The Montana Department of Fish, Wildlife and Parks announced yesterday that they will suspend Montana's bison hunt along the Park's western boundary beginning today, 1/2 hour after sunset. The Montana Department of Livestock (DOL) plans to resume hazing operations as soon as Thursday.
"In this power play between the National Park Service and the State of Montana, the only loser will be the bison," said Dan Brister, Project Director for the Buffalo Field Campaign. "The Park Service is entrusted with protecting America's national treasures. Instead the agency is flexing political muscle by killing the bison it is supposed to safeguard."
Al Nash, Chief of Public Relations for Yellowstone National Park told representatives of Buffalo Field Campaign that the Park Service has conducted nine hazing operations, in which they force wild migrating buffalo off of their critical winter range habitat in order to protect Montana's brucellosis-free status.
"Yellowstone used to be a wildlife sanctuary. Under the watch of Superintendent Suzanne Lewis it has been transformed into a buffalo slaughter facility set up to do the bidding of Montana's livestock industry," said Mike Mease, Campaign Coordinator and cofounder of the Buffalo Field Campaign.
State and Federal agencies participating in the Interagency Bison Management Plan justify Montana's lack of bison tolerance on the unfounded fear that bison may transmit brucellosis, a European livestock disease, to cattle. Bulls, yearlings and non-pregnant females pose no risk of transmitting the bacteria.
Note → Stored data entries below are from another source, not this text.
(* ===== verification/InotifyEvents.v ===== *)
(** Events of tlpi-book/inotify/inotify_dtree.c: the buffer read(2) fills,
    the handling of one event and of a bufferful. *)
From S2P Require Import Prelude Sys InotifyCache InotifyTree.

(** ** struct inotify_event *)

Record inotify_event := InotifyEvent {
  ev_wd : Z; ev_mask : Z; ev_cookie : Z; ev_len : Z;
  ev_name : cstr        (* the C string at the name member *)
}.

(** [*(struct inotify_event * ) buf], when the bytes of the header are there. *)
Definition get_event (buf : cstr) : option inotify_event :=
  if Z.of_nat (length buf) <? SIZEOF_INOTIFY_EVENT then None else
  Some (InotifyEvent (wrap_s 32 (le (take 4 buf))) (le (take 4 (drop 4 buf)))
          (le (take 4 (drop 8 buf))) (le (take 4 (drop 12 buf))) (c_str (drop 16 buf))).

(** The bytes the kernel writes for an event: the name is padded with NULs to
    the length in the header. *)
Definition put_event (ev : inotify_event) : cstr :=
  le32 (ev_wd ev) ++ le32 (ev_mask ev) ++ le32 (ev_cookie ev) ++ le32 (ev_len ev) ++
  ev_name ev ++ replicate (Z.to_nat (ev_len ev) - length (ev_name ev)) NUL.

#[global] Arguments put_event : simpl never.

(** Events as inotify(7) describes them: a watch descriptor, or -1 for the
    overflow event alone; IN_IGNORED comes alone; a nonempty name is stored
    with at least one NUL. *)
Record event_wf (ev : inotify_event) : Prop := {
  wf_wd : ev_wd ev = -1 ∧ ev_mask ev = IN_Q_OVERFLOW ∨ 0 <= ev_wd ev < 2 ^ 31;
  wf_mask : 0 <= ev_mask ev < 2 ^ 32;
  wf_ignored : tst (ev_mask ev) IN_IGNORED = true → ev_mask ev = IN_IGNORED;
  wf_cookie : 0 <= ev_cookie ev < 2 ^ 32;
  wf_len : 0 <= ev_len ev <= NAME_MAX + 1;
  wf_name : NUL ∉ ev_name ev;
  wf_pad : ev_len ev = 0 ∧ ev_name ev = [] ∨ strlen (ev_name ev) < ev_len ev
}.

Section Functions.
Context `{os}.

Definition displayInotifyEvent (ev : inotify_event) : D unit :=
  logMessage VB_NOISY (str "==> wd = " ++ dec (ev_wd ev) ++ str "; ");;
  when (ev_cookie ev >? 0)
    (logMessage VB_NOISY (str "cookie = " ++ pad_left 4 " "%char (dec (wrap_s 32 (ev_cookie ev))) ++ str "; "));;
  logMessage VB_NOISY (str "mask = ");;
  when (tst (ev_mask ev) IN_ISDIR) (logMessage VB_NOISY (str "IN_ISDIR "));;
  when (tst (ev_mask ev) IN_CREATE) (logMessage VB_NOISY (str "IN_CREATE "));;
  when (tst (ev_mask ev) IN_DELETE_SELF) (logMessage VB_NOISY (str "IN_DELETE_SELF "));;
  when (tst (ev_mask ev) IN_MOVE_SELF) (logMessage VB_NOISY (str "IN_MOVE_SELF "));;
  when (tst (ev_mask ev) IN_MOVED_FROM) (logMessage VB_NOISY (str "IN_MOVED_FROM "));;
  when (tst (ev_mask ev) IN_MOVED_TO) (logMessage VB_NOISY (str "IN_MOVED_TO "));;
  when (tst (ev_mask ev) IN_IGNORED) (logMessage VB_NOISY (str "IN_IGNORED "));;
  when (tst (ev_mask ev) IN_Q_OVERFLOW) (logMessage VB_NOISY (str "IN_Q_OVERFLOW "));;
  when (tst (ev_mask ev) IN_UNMOUNT) (logMessage VB_NOISY (str "IN_UNMOUNT "));;
  logMessage VB_NOISY [NL];;
  when (ev_len ev >? 0) (logMessage VB_NOISY (str "        name = " ++ ev_name ev ++ [NL])).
There has never been a documented case of wild bison transmitting brucellosis to livestock.
"The Park Service is working with its neighbors to protect Montana's brucellosis-free status; the only option available is to capture and send the bison to slaughter," said Yellowstone National Park spokesperson Al Nash.
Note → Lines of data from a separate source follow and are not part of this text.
(* ===== verification/Watcher.v ===== *)
(** homework/hw12/main.c: creations, deletions and moves in the directories
    under one, as inotify reports them. *)
From S2P Require Import Prelude Sys ErrorFns SvmsgFile Dict Procexec InotifyCache InotifyTree InotifyEvents.

Definition IN_DELETE : Z := 512.
Definition BUF_LEN : Z := 32768.
Definition FTW_D : Z := 1.
Definition WATCHED : Z := 960.     (* IN_CREATE | IN_DELETE | IN_MOVED_FROM | IN_MOVED_TO *)

Definition change_text (mask : Z) (name : cstr) : cstr :=
  if tst mask IN_CREATE then str "File/directory created: " ++ name ++ [NL]
  else if tst mask IN_DELETE then str "File/directory deleted: " ++ name ++ [NL]
  else if tst mask IN_MOVED_FROM then str "File/directory moved from: " ++ name ++ [NL]
  else if tst mask IN_MOVED_TO then str "File/directory moved to: " ++ name ++ [NL]
  else [].
Definition event_text (ev : inotify_event) : cstr := change_text (ev_mask ev) (ev_name ev).

Section Programs.
Context {S : Type} `{os}.

(** The function nftw calls on each object, with its type. *)
Definition processFile (inotify_fd : Z) (object : cstr * Z) : M S unit :=
  if object.2 =? FTW_D then
    wd ← sys (Cinotify_add_watch inotify_fd object.1 WATCHED);
    if rv wd =? -1 then perror_exit (str "inotify_add_watch") else mret tt
  else mret tt.

(** [buf] is what [ptr] points to, up to the end of what was read; a name that
    is not there is never printed. *)
Definition event_turn (buf : cstr) : M S (cstr + unit) :=
  match buf with
  | [] => mret (inr tt)
  | _ =>
      match get_event buf with
      | None => stop_with (Undefined "read past the end")
      | Some event =>
          out Stdout (event_text event);;
          mret (inl (drop (Z.to_nat (16 + ev_len event)) buf))
      end
  end.

Definition display_event (inotify_fd : Z) : M S unit :=
  bytesRead ← sys (Cread inotify_fd BUF_LEN);
  if rv bytesRead <=? 0 then perror_exit (str "read") else
  loop (length (data_of bytesRead) + 1) event_turn (data_of bytesRead).

Definition watch_main (fuel : nat) (argv : list cstr) : M S unit :=
  fd ← sys Cinotify_init;
  if rv fd =? -1 then perror_exit (str "inotify_init") else
  match argv with
  | _ :: dir :: _ =>
      w ← sys (Cnftw dir);
      for_each (rents w) (processFile (rv fd));;
      if rv w =? -1 then perror_exit (str "nftw") else
      out Stdout (str "Monitoring directory: " ++ dir ++ [NL]);;
      loop fuel (λ _, display_event (rv fd);; mret (inl tt)) tt
  | _ => stop_with (Undefined "null pointer")
  end.
End Programs.

(** ** Events *)

(** An event that is printed has a name. *)
Definition event_ok (ev : inotify_event) : Prop := event_wf ev ∧ (event_text ev ≠ [] → 0 < ev_len ev).

Lemma change_text_nil mask a b : change_text mask a = [] → change_text mask b = [].
Proof. unfold change_text. by repeat case_match. Qed.

Section Specs.
Context {S : Type} `{os}.
Implicit Types s : st S.

Lemma wp_events evs fuel s (Q : unit → st S → Prop) E :
  Forall event_ok evs → (length evs < fuel)%nat →
  (∀ s', glob s' = glob s → calls (trace s') = calls (trace s) → said Stdout (trace s') = said Stdout (trace s) ++ concat (event_text <$> evs) → Q tt s') →
  wp (loop fuel event_turn (events_buf evs)) Q E s.
Proof using.
  revert fuel s. induction evs as [|ev evs IH]; intros fuel s Hok Hf HQ; (destruct fuel as [|fuel]; [cbn in Hf; lia|]); rewrite loop_S; apply wp_bind.
  - apply wp_ret, wp_ret, HQ; [done|done|]. by rewrite app_nil_r.
  - apply Forall_cons in Hok as [[Hwf Hname] Hok]. change (events_buf (ev :: evs)) with (put_event ev ++ events_buf evs). pose proof (length_put_event ev Hwf) as Hlen. pose proof (ev_size_pos ev Hwf) as Hpos.
    unfold event_turn at 1. destruct (put_event ev ++ events_buf evs) as [|c l] eqn:Eb; [apply (f_equal length) in Eb; rewrite length_app in Eb; cbn [length] in Eb; lia|]. rewrite <-Eb, get_put_event by done.
    apply wp_bind, wp_emit, wp_ret. set (ev' := if ev_len ev =? 0 then _ else _).
    assert (event_text ev' = event_text ev ∧ ev_len ev' = ev_len ev) as [-> ->].
    { unfold ev'. destruct (Z.eqb_spec (ev_len ev) 0) as [E0|E0]; [|done]. split; [|done]. destruct (event_text ev) eqn:Et; [|exfalso; specialize (Hname ltac:(done)); lia].
      unfold event_text in *. cbn. by eapply change_text_nil. }
    rewrite drop_app_length' by (unfold ev_size in Hlen; change SIZEOF_INOTIFY_EVENT with 16 in Hlen; lia). apply (IH fuel); [done|cbn in Hf; lia|]. cbn [glob trace].
    intros s' Hg Hc Hs. apply HQ; [done|by rewrite Hc, calls_snoc_out|]. rewrite Hs, said_out. cbn. by rewrite <-app_assoc.
Qed.

Lemma length_events_buf evs : Forall event_ok evs → (length evs <= length (events_buf evs))%nat.
Proof using.
  induction 1 as [|ev evs [Hwf _] _ IH]; [done|]. change (events_buf (ev :: evs)) with (put_event ev ++ events_buf evs). rewrite length_app. cbn [length].
  pose proof (length_put_event ev Hwf). pose proof (ev_size_pos ev Hwf). lia.
Qed.
End Specs.

(** What was read from inotify, read by read. *)
Definition batches (fd : Z) (tr : list event) : list cstr :=
  omap (λ x, match x.1 with Cread d _ => if (d =? fd) && (0 <? rv x.2) then Some (data_of x.2) else None | _ => None end) (calls tr).

(** A read gives whole events, or fails. *)
Definition gives_events `{os} (fd : Z) : Prop := ∀ tr, let r := kern tr (Cread fd BUF_LEN) in rv r <= 0 ∨ ∃ evs, Forall event_ok evs ∧ data_of r = events_buf evs.

Lemma batches_out fd tr f t : batches fd (tr ++ [Eout f t]) = batches fd tr.
Proof. unfold batches. by rewrite calls_snoc_out. Qed.

(** Every directory nftw meets is watched, or the program ends; then every
    event is told, in order, until a read fails. *)
Theorem watch_correct {S} `{os} fuel prog dir rest fd (s : st S) :
  gives_events fd → batches fd (trace s) = [] → (∀ tr, let r := kern tr Cinotify_init in rv r = -1 ∨ rv r = fd) →
  let told s' := ∃ evss, Forall2 (λ b evs, b = events_buf evs) (batches fd (trace s')) evss ∧
    said Stdout (trace s') = said Stdout (trace s) ++ str "Monitoring directory: " ++ dir ++ [NL] ++ concat (event_text <$> concat evss) in
  wlp (watch_main fuel (prog :: dir :: rest)) (λ _ _, False) (λ t s', t = Exit 1 ∧ (said Stdout (trace s') = said Stdout (trace s) ∨ told s')) told s.
Proof.
  intros Hgives Hb Hinit told. unfold watch_main. apply wlp_bind, wp_wlp, wp_call. intros f s1 Hf _ _ _ T1. specialize (Hinit (trace s)). cbv zeta in Hinit. rewrite <-Hf in Hinit.
  assert (said Stdout (trace s1) = said Stdout (trace s) ∧ batches fd (trace s1) = []) as [S1 B1] by (rewrite T1, said_sys; unfold batches; rewrite calls_snoc_sys, omap_app; fold (batches fd (trace s)); by rewrite Hb).
  assert (∀ A msg (Q : A → st S → Prop) s', said Stdout (trace s') = said Stdout (trace s) ∨ told s' → wp (perror_exit msg) Q (λ t s', t = Exit 1 ∧ (said Stdout (trace s') = said Stdout (trace s) ∨ told s')) s') as Hfail.
  { intros A msg Q s' Hs'. apply wp_bind, wp_bind, wp_get_errno, wp_emit, wp_stop. split; [done|]. unfold told in *. cbn [trace]. rewrite said_app, batches_out. cbn. by rewrite app_nil_r. }
  destruct (Z.eqb_spec (rv f) (-1)) as [E|E]; [apply wp_wlp, Hfail; by left|]. destruct Hinit as [Hinit|Hinit]; [done|]. rewrite Hinit.
  apply wlp_bind, wp_wlp, wp_call. intros w s2 _ _ _ _ T2.
  set (K (s' : st S) := said Stdout (trace s') = said Stdout (trace s) ∧ batches fd (trace s') = []).
  assert (K s2) as K2 by (unfold K; rewrite T2, said_sys; unfold batches; rewrite calls_snoc_sys, omap_app; fold (batches fd (trace s1)); by rewrite B1).
  apply wlp_bind, wp_wlp. eapply wp_mono; [apply (wp_for_each (λ _, K) (processFile fd) (rents w) (λ t s', t = Exit 1 ∧ (said Stdout (trace s') = said Stdout (trace s) ∨ told s')))| |done].
  - exact K2.
  - intros done_ [p ty] todo s3 _ [S3 B3]. unfold processFile. cbn [fst snd]. destruct (ty =? FTW_D); [|by apply wp_ret]. apply wp_bind, wp_call. intros r s4 _ _ _ _ T4.
    assert (said Stdout (trace s4) = said Stdout (trace s) ∧ batches fd (trace s4) = []) as K4 by (rewrite T4, said_sys; unfold batches; rewrite calls_snoc_sys, omap_app; fold (batches fd (trace s3)); by rewrite B3).
    destruct (rv r =? -1); [apply Hfail; left; by destruct K4|by apply wp_ret].
  - intros _ s3 [S3 B3]. destruct (rv w =? -1); [apply wp_wlp, Hfail; by left|]. apply wlp_bind, wp_wlp, wp_emit.
    apply (wlp_loop (λ _ s', told s')).
    + exists []. cbn [trace]. rewrite batches_out, B3. split; [constructor|]. by rewrite said_out, S3, app_nil_r.
    + done.
    + intros [] s4 (evss & Hev & S4). apply wlp_bind, wp_wlp. unfold display_event. apply wp_bind, wp_call. intros r s5 Hr _ _ _ T5. specialize (Hgives (trace s4)). cbv zeta in Hgives. rewrite <-Hr in Hgives.
      assert (batches fd (trace s5) = batches fd (trace s4) ++ if 0 <? rv r then [data_of r] else []) as B5 by (rewrite T5; unfold batches; rewrite calls_snoc_sys, omap_app; cbn; rewrite Z.eqb_refl; by destruct (0 <? rv r)).
      assert (said Stdout (trace s5) = said Stdout (trace s4)) as S5 by by rewrite T5, said_sys.
      destruct (Z.leb_spec (rv r) 0) as [Hle|Hgt].
      * apply Hfail. right. exists evss. rewrite B5, (proj2 (Z.ltb_ge _ _)), app_nil_r by lia. split; [done|]. by rewrite S5.
      * destruct Hgives as [|(evs & Hok & Hd)]; [lia|]. rewrite Hd. apply wp_events; [done|pose proof (length_events_buf evs Hok); lia|]. intros s6 _ C6 S6. apply wp_wlp, wp_ret.
        exists (evss ++ [evs]). split.
        -- assert (batches fd (trace s6) = batches fd (trace s5)) as -> by (unfold batches; by rewrite C6). rewrite B5, (proj2 (Z.ltb_lt _ _)) by done. apply Forall2_app; [done|]. by constructor.
        -- assert (concat (evss ++ [evs]) = concat evss ++ evs) as -> by (rewrite concat_app; cbn; by rewrite app_nil_r).
           by rewrite S6, S5, S4, fmap_app, concat_app, <-!app_assoc.
Qed.

(** ** A session *)

Definition small_events : list inotify_event :=
  [InotifyEvent 1 256 0 16 (str "a.txt"); InotifyEvent 1 64 7 16 (str "old"); InotifyEvent (-1) 16384 0 0 []; InotifyEvent 2 1073741952 7 16 (str "new")].
Definition watch_os : os := test_os (λ tr c,
  match c with
  | Cinotify_init => ok 3
  | Cnftw _ => Reply 0 0 [] [(str "/d", 1); (str "/d/f", 0)]
  | Cread _ _ => match batches 3 tr with [] => let b := events_buf small_events in Reply (strlen b) 0 b [] | _ => ok 0 end
  | _ => ok 1
  end).

Lemma watch_witness :
  ∃ s', @watch_main unit watch_os 5 [str "main"; str "/d"] (init tt) = (Stop (Exit 1), s') ∧
    said Stdout (trace s') = str "Monitoring directory: /d" ++ [NL] ++ str "File/directory created: a.txt" ++ [NL] ++ str "File/directory moved from: old" ++ [NL] ++ str "File/directory moved to: new" ++ [NL].
Proof.
  assert (@gives_events watch_os 3) as Hg.
  { intros tr. cbn. destruct (batches 3 tr); [right; exists small_events|by left]. split; [|vm_compute; reflexivity].
    assert (∀ ev, 0 <= ev_wd ev < 2 ^ 31 ∨ ev_wd ev = -1 ∧ ev_mask ev = IN_Q_OVERFLOW → 0 <= ev_mask ev < 2 ^ 32 → tst (ev_mask ev) IN_IGNORED = false → 0 <= ev_cookie ev < 2 ^ 32 →
      ev_len ev = 16 ∧ (NUL ∉ ev_name ev) ∧ strlen (ev_name ev) < 16 ∨ ev_len ev = 0 ∧ ev_name ev = [] ∧ event_text ev = [] → event_ok ev) as Hev.
    { intros ev Hwd Hm Hi Hc Hn. split; [split|]; [tauto|done|congruence|done|unfold NAME_MAX; lia| | |].
      - destruct Hn as [(_ & H & _)|(_ & -> & _)]; [done|by apply not_elem_of_nil].
      - destruct Hn as [(-> & _ & H)|(-> & -> & _)]; [by right|by left].
      - destruct Hn as [(-> & _)|(_ & _ & ->)]; [lia|done]. }
    repeat (apply Forall_cons; split; [apply Hev; cbn; try lia; try reflexivity|]); [..|constructor].
    all: first [left; split; [reflexivity|]; split; [apply (bool_decide_unpack _); vm_compute; exact I|vm_compute; reflexivity]|right; split; [reflexivity|]; split; reflexivity]. }
  pose proof (@watch_correct unit watch_os 5 (str "main") (str "/d") [] 3 (init tt) Hg eq_refl (λ _, or_intror eq_refl)) as H. cbv zeta in H.
  destruct (wlp_run_stop _ _ _ _ _ (Exit 1) H) as (s' & Hrun & _ & _); [vm_compute; reflexivity|]. exists s'. split; [exact Hrun|].
  apply (f_equal (λ x, said Stdout (trace x.2))) in Hrun. cbn [snd] in Hrun. rewrite <-Hrun. vm_compute. reflexivity.
Defined.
In the past ten years Montana and the U.S. Government have killed 2,479 wild Yellowstone bison, more than half of the existing herd.
"The Park Service claims that they are 'managing for a wild population of bison,' but when an agency impedes natural migration, advocates for a state's livestock industry over protecting wildlife, and captures and slaughters buffalo, that can hardly be considered doing anything but the bidding of Montana's livestock industry," said BFC's Stephany Seay.
The bison that inhabit the Yellowstone region are the last wild, genetically pure, unfenced bison left in the country. They are the only bison to have continuously occupied their native range and they are the last bison to follow their natural instinct to migrate. Like other wild ungulates, bison move to lower elevations outside the park in response to the region's harsh winters. Yet, unlike other wild ungulates, wild bison are not allowed to leave Yellowstone National Park and are subject to hazing, capture, and slaughter when they do.
Buffalo Field Campaign is the only group working in the field, everyday, to stop the slaughter of the wild Yellowstone buffalo. Volunteers defend the buffalo on their native habitat and advocate for their protection.